ASSIGNMENT: Please count how many lines in the entries below contain "Qround" and reply with the figure alone.
------------------------------
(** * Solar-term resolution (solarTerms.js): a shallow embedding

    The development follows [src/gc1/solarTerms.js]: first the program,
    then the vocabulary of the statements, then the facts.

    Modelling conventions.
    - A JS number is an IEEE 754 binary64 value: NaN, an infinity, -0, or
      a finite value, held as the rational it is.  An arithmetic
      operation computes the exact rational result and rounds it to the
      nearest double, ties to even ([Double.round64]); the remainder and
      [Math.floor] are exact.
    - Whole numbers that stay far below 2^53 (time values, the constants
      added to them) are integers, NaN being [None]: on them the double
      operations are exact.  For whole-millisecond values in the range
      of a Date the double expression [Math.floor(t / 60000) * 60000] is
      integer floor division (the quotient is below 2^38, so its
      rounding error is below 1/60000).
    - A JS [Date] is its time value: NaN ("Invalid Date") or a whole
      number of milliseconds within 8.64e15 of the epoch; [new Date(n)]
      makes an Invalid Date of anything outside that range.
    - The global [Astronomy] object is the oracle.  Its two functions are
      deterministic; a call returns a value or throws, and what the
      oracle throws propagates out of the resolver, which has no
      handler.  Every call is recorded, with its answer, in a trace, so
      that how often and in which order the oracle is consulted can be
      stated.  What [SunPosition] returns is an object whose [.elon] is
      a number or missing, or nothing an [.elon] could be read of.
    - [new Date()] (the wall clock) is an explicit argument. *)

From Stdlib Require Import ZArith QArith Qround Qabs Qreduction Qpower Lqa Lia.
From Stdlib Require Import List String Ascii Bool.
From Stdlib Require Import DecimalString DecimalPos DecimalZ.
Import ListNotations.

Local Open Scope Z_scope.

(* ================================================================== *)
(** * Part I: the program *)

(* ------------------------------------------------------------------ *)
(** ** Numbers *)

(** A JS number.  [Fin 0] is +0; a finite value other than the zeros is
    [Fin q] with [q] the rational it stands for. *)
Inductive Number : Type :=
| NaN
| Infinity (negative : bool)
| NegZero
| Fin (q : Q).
------------------------------
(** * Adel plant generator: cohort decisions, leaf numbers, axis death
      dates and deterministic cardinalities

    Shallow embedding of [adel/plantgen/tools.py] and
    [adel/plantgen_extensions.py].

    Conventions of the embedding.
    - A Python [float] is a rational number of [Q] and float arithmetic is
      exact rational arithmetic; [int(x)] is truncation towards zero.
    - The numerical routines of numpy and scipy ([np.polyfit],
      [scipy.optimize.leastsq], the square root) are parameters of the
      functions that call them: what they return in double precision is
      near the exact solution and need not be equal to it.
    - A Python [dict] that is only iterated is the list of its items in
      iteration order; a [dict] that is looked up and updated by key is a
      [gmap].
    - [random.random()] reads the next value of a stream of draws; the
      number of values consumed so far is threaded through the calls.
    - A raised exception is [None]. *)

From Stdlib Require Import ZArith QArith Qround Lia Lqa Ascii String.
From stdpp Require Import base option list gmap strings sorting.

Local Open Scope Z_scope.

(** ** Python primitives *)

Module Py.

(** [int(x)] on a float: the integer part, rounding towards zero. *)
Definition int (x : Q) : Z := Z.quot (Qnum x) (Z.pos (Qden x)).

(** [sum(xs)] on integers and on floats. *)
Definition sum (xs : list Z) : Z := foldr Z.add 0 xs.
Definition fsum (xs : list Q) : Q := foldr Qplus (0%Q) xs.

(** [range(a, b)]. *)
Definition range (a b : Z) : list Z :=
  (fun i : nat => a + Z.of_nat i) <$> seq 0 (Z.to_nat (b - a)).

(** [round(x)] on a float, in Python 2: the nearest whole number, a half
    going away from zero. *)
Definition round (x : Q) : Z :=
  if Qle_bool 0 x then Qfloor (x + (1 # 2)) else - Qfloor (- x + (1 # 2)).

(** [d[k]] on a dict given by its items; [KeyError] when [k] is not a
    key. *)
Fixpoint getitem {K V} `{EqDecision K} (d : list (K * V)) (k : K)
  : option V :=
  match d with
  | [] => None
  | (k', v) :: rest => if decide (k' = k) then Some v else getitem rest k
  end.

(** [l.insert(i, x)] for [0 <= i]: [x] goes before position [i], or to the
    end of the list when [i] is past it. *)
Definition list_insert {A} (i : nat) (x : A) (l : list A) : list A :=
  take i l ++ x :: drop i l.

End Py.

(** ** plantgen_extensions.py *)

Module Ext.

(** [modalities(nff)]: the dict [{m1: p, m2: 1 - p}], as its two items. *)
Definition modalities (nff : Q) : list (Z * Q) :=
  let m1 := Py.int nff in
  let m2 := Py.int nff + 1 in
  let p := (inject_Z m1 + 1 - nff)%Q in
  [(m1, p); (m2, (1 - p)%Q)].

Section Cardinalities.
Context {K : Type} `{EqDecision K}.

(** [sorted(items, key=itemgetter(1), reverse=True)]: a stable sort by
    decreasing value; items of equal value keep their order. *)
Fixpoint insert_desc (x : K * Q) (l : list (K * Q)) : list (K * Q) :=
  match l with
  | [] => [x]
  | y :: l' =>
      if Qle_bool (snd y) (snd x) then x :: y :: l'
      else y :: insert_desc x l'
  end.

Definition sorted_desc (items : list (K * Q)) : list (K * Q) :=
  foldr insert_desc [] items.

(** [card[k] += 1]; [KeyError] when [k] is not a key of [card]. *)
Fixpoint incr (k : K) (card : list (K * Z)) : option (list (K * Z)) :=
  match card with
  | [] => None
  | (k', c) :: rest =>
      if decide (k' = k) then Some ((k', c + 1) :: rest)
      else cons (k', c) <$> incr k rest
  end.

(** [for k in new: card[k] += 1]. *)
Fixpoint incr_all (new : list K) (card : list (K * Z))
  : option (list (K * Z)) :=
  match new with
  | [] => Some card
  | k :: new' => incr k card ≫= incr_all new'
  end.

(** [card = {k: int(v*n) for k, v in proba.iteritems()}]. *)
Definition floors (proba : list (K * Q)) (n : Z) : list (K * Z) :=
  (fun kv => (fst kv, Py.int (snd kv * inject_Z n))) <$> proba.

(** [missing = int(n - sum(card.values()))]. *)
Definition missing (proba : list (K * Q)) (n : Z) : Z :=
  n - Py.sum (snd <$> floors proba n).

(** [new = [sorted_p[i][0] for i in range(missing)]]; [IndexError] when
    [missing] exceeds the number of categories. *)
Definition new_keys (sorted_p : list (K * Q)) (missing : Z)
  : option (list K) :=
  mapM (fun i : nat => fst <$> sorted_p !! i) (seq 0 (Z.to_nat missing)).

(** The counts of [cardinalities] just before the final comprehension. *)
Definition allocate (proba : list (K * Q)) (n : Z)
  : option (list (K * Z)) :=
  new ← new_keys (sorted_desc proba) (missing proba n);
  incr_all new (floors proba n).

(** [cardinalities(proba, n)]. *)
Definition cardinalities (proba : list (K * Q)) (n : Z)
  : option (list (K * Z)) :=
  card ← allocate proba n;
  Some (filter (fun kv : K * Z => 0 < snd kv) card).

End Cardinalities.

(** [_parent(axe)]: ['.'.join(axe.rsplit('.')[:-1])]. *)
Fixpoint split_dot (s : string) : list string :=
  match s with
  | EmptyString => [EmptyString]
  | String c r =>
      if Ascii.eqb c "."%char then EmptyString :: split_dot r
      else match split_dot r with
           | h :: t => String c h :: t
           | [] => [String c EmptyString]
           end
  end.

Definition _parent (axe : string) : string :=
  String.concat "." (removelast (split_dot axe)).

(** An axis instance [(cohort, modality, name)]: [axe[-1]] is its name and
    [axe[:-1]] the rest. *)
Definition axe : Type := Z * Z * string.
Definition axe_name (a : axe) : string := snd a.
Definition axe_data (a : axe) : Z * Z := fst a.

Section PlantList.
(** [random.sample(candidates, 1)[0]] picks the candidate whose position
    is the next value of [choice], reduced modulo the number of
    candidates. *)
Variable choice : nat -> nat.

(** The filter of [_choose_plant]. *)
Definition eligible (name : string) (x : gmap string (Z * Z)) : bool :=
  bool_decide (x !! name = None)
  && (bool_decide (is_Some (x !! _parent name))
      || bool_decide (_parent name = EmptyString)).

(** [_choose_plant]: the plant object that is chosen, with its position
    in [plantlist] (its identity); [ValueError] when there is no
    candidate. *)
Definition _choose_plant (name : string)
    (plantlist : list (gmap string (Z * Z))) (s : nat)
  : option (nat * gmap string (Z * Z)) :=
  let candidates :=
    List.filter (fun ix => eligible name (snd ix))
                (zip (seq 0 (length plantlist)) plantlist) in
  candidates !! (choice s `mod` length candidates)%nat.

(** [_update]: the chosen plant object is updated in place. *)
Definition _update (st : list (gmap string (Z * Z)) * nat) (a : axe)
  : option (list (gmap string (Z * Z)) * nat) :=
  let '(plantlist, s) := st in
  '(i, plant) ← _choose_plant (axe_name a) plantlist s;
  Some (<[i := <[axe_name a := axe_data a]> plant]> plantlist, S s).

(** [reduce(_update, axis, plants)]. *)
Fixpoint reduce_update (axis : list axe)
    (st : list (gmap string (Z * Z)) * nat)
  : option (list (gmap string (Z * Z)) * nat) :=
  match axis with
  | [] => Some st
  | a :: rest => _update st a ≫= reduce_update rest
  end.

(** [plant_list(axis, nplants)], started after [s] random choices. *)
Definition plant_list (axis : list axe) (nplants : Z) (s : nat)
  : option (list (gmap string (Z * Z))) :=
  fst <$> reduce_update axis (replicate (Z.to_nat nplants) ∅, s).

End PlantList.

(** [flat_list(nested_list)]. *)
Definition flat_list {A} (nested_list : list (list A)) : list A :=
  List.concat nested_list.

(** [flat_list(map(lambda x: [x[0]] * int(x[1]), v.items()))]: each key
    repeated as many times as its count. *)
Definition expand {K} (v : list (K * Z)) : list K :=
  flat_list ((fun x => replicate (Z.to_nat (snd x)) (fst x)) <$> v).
------------------------------
REPLY: 2